From the data below, return the exact lines starting at the line containing "Definition spec_tag (h" and ending at the line containing "Definition spec_value (vb", both included, and nothing else.

★ ★ ★ ★

(* ===== verification/SparkChain.v ===== *)
(** * Shielded blocks on the chain

    A specification of what a block of shielded transactions does to the contents of the
    pool ([spec_block]), the refinement of [apply_spark_v2_txs] to it, and what the gates of
    the block guarantee: a block that was verified is applied without halting the node, as
    a sequence of store writes of [Phase2Chain], so that the reorganisation and restart
    theorems there hold of it.  The rebuilding of the pool at a start, the conservation of
    value across the two sides, and the places where the node halts. *)

From Stdlib Require Import String.
From stdpp Require Import strings gmap sorting.
From S2P Require Import Prelude Types Ledger Security TxValidation Phase2 Phase2Inv Phase2Pool Phase2Chain Spark SparkBatch.

Module SparkChain.
Import Types Phase2 Phase2Inv Phase2Pool Phase2Chain Spark SparkBatch.
#[local] Opaque be_bytes Types.le_bytes MAX_CHECKPOINTS.

Lemma elem_of_concat_list {A} (x : A) ls : x ∈ concat ls <-> exists l, l ∈ ls /\ x ∈ l.
Proof. rewrite list_elem_of_In, in_concat. setoid_rewrite list_elem_of_In. naive_solver. Qed.

(** Properties of a loop. *)
Lemma each_app {A S} (f : A -> S -> option S) l l' s :
  each f (l ++ l') s = match each f l s with Some s' => each f l' s' | None => None end.
Proof. revert s. induction l as [|a l IH]; intros s; simpl; [done|]. by destruct (f a s). Qed.

(** ** The pool's contents *)

Definition contents (s : SparkPoolStore) : pool_contents := mkContents (pool_coins s) (spent_tags s) (pool_value s).

Definition known (x : pool_contents) : list bytes := map outpoint (c_coins x).

Definition spec_tag (h : Z) (tag : bytes) (x : pool_contents) : option pool_contents :=
  if decide (is_Some (c_tags x !! tag)) then None
  else Some (mkContents (c_coins x) (<[tag := h]> (c_tags x)) (c_value x)).

(** A coin with its outpoint and serial context. *)
Definition spec_new (h : Z) (e : bytes * bytes * bytes) (x : pool_contents) : option pool_contents :=
  if decide (e.1.1 ∈ known x) then None else Some (with_coin e.1.1 e.1.2 e.2 h x).

Definition spec_any (h : Z) (e : bytes * bytes * bytes) (x : pool_contents) : option pool_contents :=
  Some (with_coin e.1.1 e.1.2 e.2 h x).

Definition spec_value (vb : Z) (x : pool_contents) : option pool_contents :=
  if decide (0 <= c_value x - vb <= i128_max) then Some (mkContents (c_coins x) (c_tags x) (c_value x - vb)) else None.

Section Pool.
Context `{Blake3} `{!Borsh MwKernel} `{!Borsh SparkCoinEntry} `{!Borsh NoteCommitmentEntry} `{!Borsh SparkPoolCoin}.
Context {BT : Type} `{BridgeTreeLaws BT} `{EmptyRoot}.

Abbreviation stores := (chain_stores (BT := BT)).

Lemma rep_contents j s : pool_rep j s -> contents s = now j.
Proof. intros R. unfold contents. rewrite (pr_coins _ _ R), (pr_tags _ _ R), (pr_value _ _ R). by destruct (now j). Qed.

(** [f] carries out [spec] on every represented pool, by writes of the block at [h]. *)
Definition writes (h : Z) (f : SparkPoolStore -> option SparkPoolStore)
    (spec : pool_contents -> option pool_contents) : Prop :=
  forall j s x', pool_rep j s -> dated h j -> spec (now j) = Some x' -> Z.of_nat (length (c_coins x')) < u64_max ->
    exists s' ops, f s = Some s' /\ pool_rep (mkJournal (snapshots j) x') s'
      /\ forall c : stores, ops_run h ops (set_pool c (Some s)) (set_pool c (Some s')).

Definition grows (spec : pool_contents -> option pool_contents) : Prop :=
  forall x x', spec x = Some x' -> (length (c_coins x) <= length (c_coins x'))%nat.

Lemma ops_run_app tip ops ops' (c c' c'' : stores) :
  ops_run tip ops c c' -> ops_run tip ops' c' c'' -> ops_run tip (ops ++ ops') c c''.
Proof. induction 1 as [|op ops c c1 c' Ho Hr _ IH]; [done|]. intros R. econstructor; eauto. Qed.

Lemma writes_id h : writes h Some Some.
Proof. intros j s x' R _ [= <-] _. exists s, []. split; [done|]. split; [by destruct j|constructor]. Qed.

Lemma writes_seq h f g sf sg : writes h f sf -> writes h g sg -> grows sg ->
  writes h (fun s => s ← f s; g s) (fun x => x ← sf x; sg x).
Proof.
  intros Wf Wg G j s x' R D E L. destruct (sf (now j)) as [x1|] eqn:E1; [|done]. simpl in E.
  destruct (Wf j s x1 R D E1) as (s1 & ops1 & F1 & R1 & O1).
  { pose proof (G _ _ E). lia. }
  destruct (Wg _ s1 x' R1 D E L) as (s2 & ops2 & F2 & R2 & O2). exists s2, (ops1 ++ ops2).
  rewrite F1. simpl. split; [done|]. split; [done|]. intros c. eapply ops_run_app; [apply O1|apply O2].
Qed.

Lemma grows_seq sf sg : grows sf -> grows sg -> grows (fun x => x ← sf x; sg x).
Proof.
  intros Gf Gg x x' E. destruct (sf x) as [x1|] eqn:E1; [|done]. simpl in E. pose proof (Gf _ _ E1). pose proof (Gg _ _ E). lia.
Qed.

Lemma grows_each {A} (spec : A -> pool_contents -> option pool_contents) l :
  (forall a, grows (spec a)) -> grows (each spec l).
Proof.
  intros G. induction l as [|a l IH]; intros x x'; simpl; [by intros [= <-]|].
  destruct (spec a x) as [x1|] eqn:E1; [|done]. intros E. pose proof (G a _ _ E1). pose proof (IH _ _ E). lia.
Qed.

Lemma writes_each {A} h (f : A -> SparkPoolStore -> option SparkPoolStore) spec l :
  (forall a, writes h (f a) (spec a)) -> (forall a, grows (spec a)) -> writes h (each f l) (each spec l).
Proof.
  intros W G. induction l as [|a l IH]; [apply writes_id|].
  intros j s x' R D E L. cbn [each] in *. destruct (spec a (now j)) as [x1|] eqn:E1; [|done].
  destruct (W a j s x1 R D E1) as (s1 & ops1 & F1 & R1 & O1).
  { pose proof (grows_each spec l G _ _ E). lia. }
  destruct (IH _ s1 x' R1 D E L) as (s2 & ops2 & F2 & R2 & O2). exists s2, (ops1 ++ ops2).
  rewrite F1. split; [done|]. split; [done|]. intros c. eapply ops_run_app; [apply O1|apply O2].
Qed.

Lemma with_coin_length op c ctx h x : (length (c_coins x) <= length (c_coins (with_coin op c ctx h x)))%nat.
Proof. unfold with_coin. case_decide; simpl; [lia|]. rewrite length_app. lia. Qed.

Lemma grows_tag h t : grows (spec_tag h t).
Proof. unfold grows, spec_tag. intros x x'. case_decide; [done|]. by intros [= <-]. Qed.
Lemma grows_new h e : grows (spec_new h e).
Proof. unfold grows, spec_new. intros x x'. case_decide; [done|]. intros [= <-]. apply with_coin_length. Qed.
Lemma grows_any h e : grows (spec_any h e).
Proof. unfold grows, spec_any. intros x x' [= <-]. apply with_coin_length. Qed.
Lemma grows_value vb : grows (spec_value vb).
Proof. unfold grows, spec_value. intros x x'. case_decide; [|done]. by intros [= <-]. Qed.

(** ** Single writes *)

Definition do_tag (h : Z) (tag : bytes) (s : SparkPoolStore) : option SparkPoolStore :=
  match mark_tag_spent tag h s with Some (s, true) => Some s | _ => None end.
Definition do_new (h : Z) (e : bytes * bytes * bytes) (s : SparkPoolStore) : option SparkPoolStore :=
  match pool_add_coin e.1.1 e.1.2 e.2 h s with Some (s, Some _) => Some s | _ => None end.
Definition do_any (h : Z) (e : bytes * bytes * bytes) (s : SparkPoolStore) : option SparkPoolStore :=
  fst <$> pool_add_coin e.1.1 e.1.2 e.2 h s.
Definition do_value (vb : Z) (s : SparkPoolStore) : option SparkPoolStore :=
  match apply_value_balance vb s with Some (s, true) => Some s | _ => None end.

Lemma one_op h op (c : stores) s s' :
  op_ok h op (set_pool c (Some s)) -> run_op op (set_pool c (Some s)) = Some (set_pool c (Some s')) ->
  ops_run h [op] (set_pool c (Some s)) (set_pool c (Some s')).
Proof. intros Ho Hr. econstructor; [done|done|constructor]. Qed.

Section At.
Variable h : Z.
Hypothesis h_fits : fits u64_max h.

Lemma writes_tag t : writes h (do_tag h t) (spec_tag h t).
Proof.
  intros j s x' R D E L. unfold spec_tag in E. case_decide as Hn; [done|]. injection E as <-.
  destruct (mark_tag_rep t h j s R D h_fits) as (s' & F & R'). rewrite decide_False in R' by done.
  rewrite bool_decide_eq_false_2 in F by done. cbn [negb] in F. exists s', [PoolMarkTag t h].
  unfold do_tag. rewrite F. split; [done|]. split; [done|]. intros c. apply one_op; [done|]. cbn. by rewrite F.
Qed.

Lemma writes_any e : writes h (do_any h e) (spec_any h e).
Proof.
  intros j s x' R D E L. unfold spec_any in E. injection E as <-.
  pose proof (with_coin_length e.1.1 e.1.2 e.2 h (now j)) as G.
  destruct (pool_add_coin_rep e.1.1 e.1.2 e.2 h j s R h_fits) as (s' & F & R'); [lia|].
  exists s', [PoolAddCoin e.1.1 e.1.2 e.2 h]. unfold do_any. rewrite F. split; [done|]. split; [done|].
  intros c. apply one_op.
  - cbn. split; [done|]. unfold coin_count. rewrite (pr_coins _ _ R). lia.
  - cbn. by rewrite F.
Qed.

Lemma writes_new e : writes h (do_new h e) (spec_new h e).
Proof.
  intros j s x' R D E L. unfold spec_new in E. case_decide as Hn; [done|]. injection E as <-.
  pose proof (with_coin_length e.1.1 e.1.2 e.2 h (now j)) as G.
  destruct (pool_add_coin_rep e.1.1 e.1.2 e.2 h j s R h_fits) as (s' & F & R'); [lia|].
  rewrite decide_False in F by done. exists s', [PoolAddCoin e.1.1 e.1.2 e.2 h]. unfold do_new. rewrite F.
  split; [done|]. split; [done|]. intros c. apply one_op.
  - cbn. split; [done|]. unfold coin_count. rewrite (pr_coins _ _ R). lia.
  - cbn. by rewrite F.
Qed.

★ ★ ★ ★

Written solution |
Definition spec_tag (h : Z) (tag : bytes) (x : pool_contents) : option pool_contents :=
  if decide (is_Some (c_tags x !! tag)) then None
  else Some (mkContents (c_coins x) (<[tag := h]> (c_tags x)) (c_value x)).

(** A coin with its outpoint and serial context. *)
Definition spec_new (h : Z) (e : bytes * bytes * bytes) (x : pool_contents) : option pool_contents :=
  if decide (e.1.1 ∈ known x) then None else Some (with_coin e.1.1 e.1.2 e.2 h x).

Definition spec_any (h : Z) (e : bytes * bytes * bytes) (x : pool_contents) : option pool_contents :=
  Some (with_coin e.1.1 e.1.2 e.2 h x).

Definition spec_value (vb : Z) (x : pool_contents) : option pool_contents :=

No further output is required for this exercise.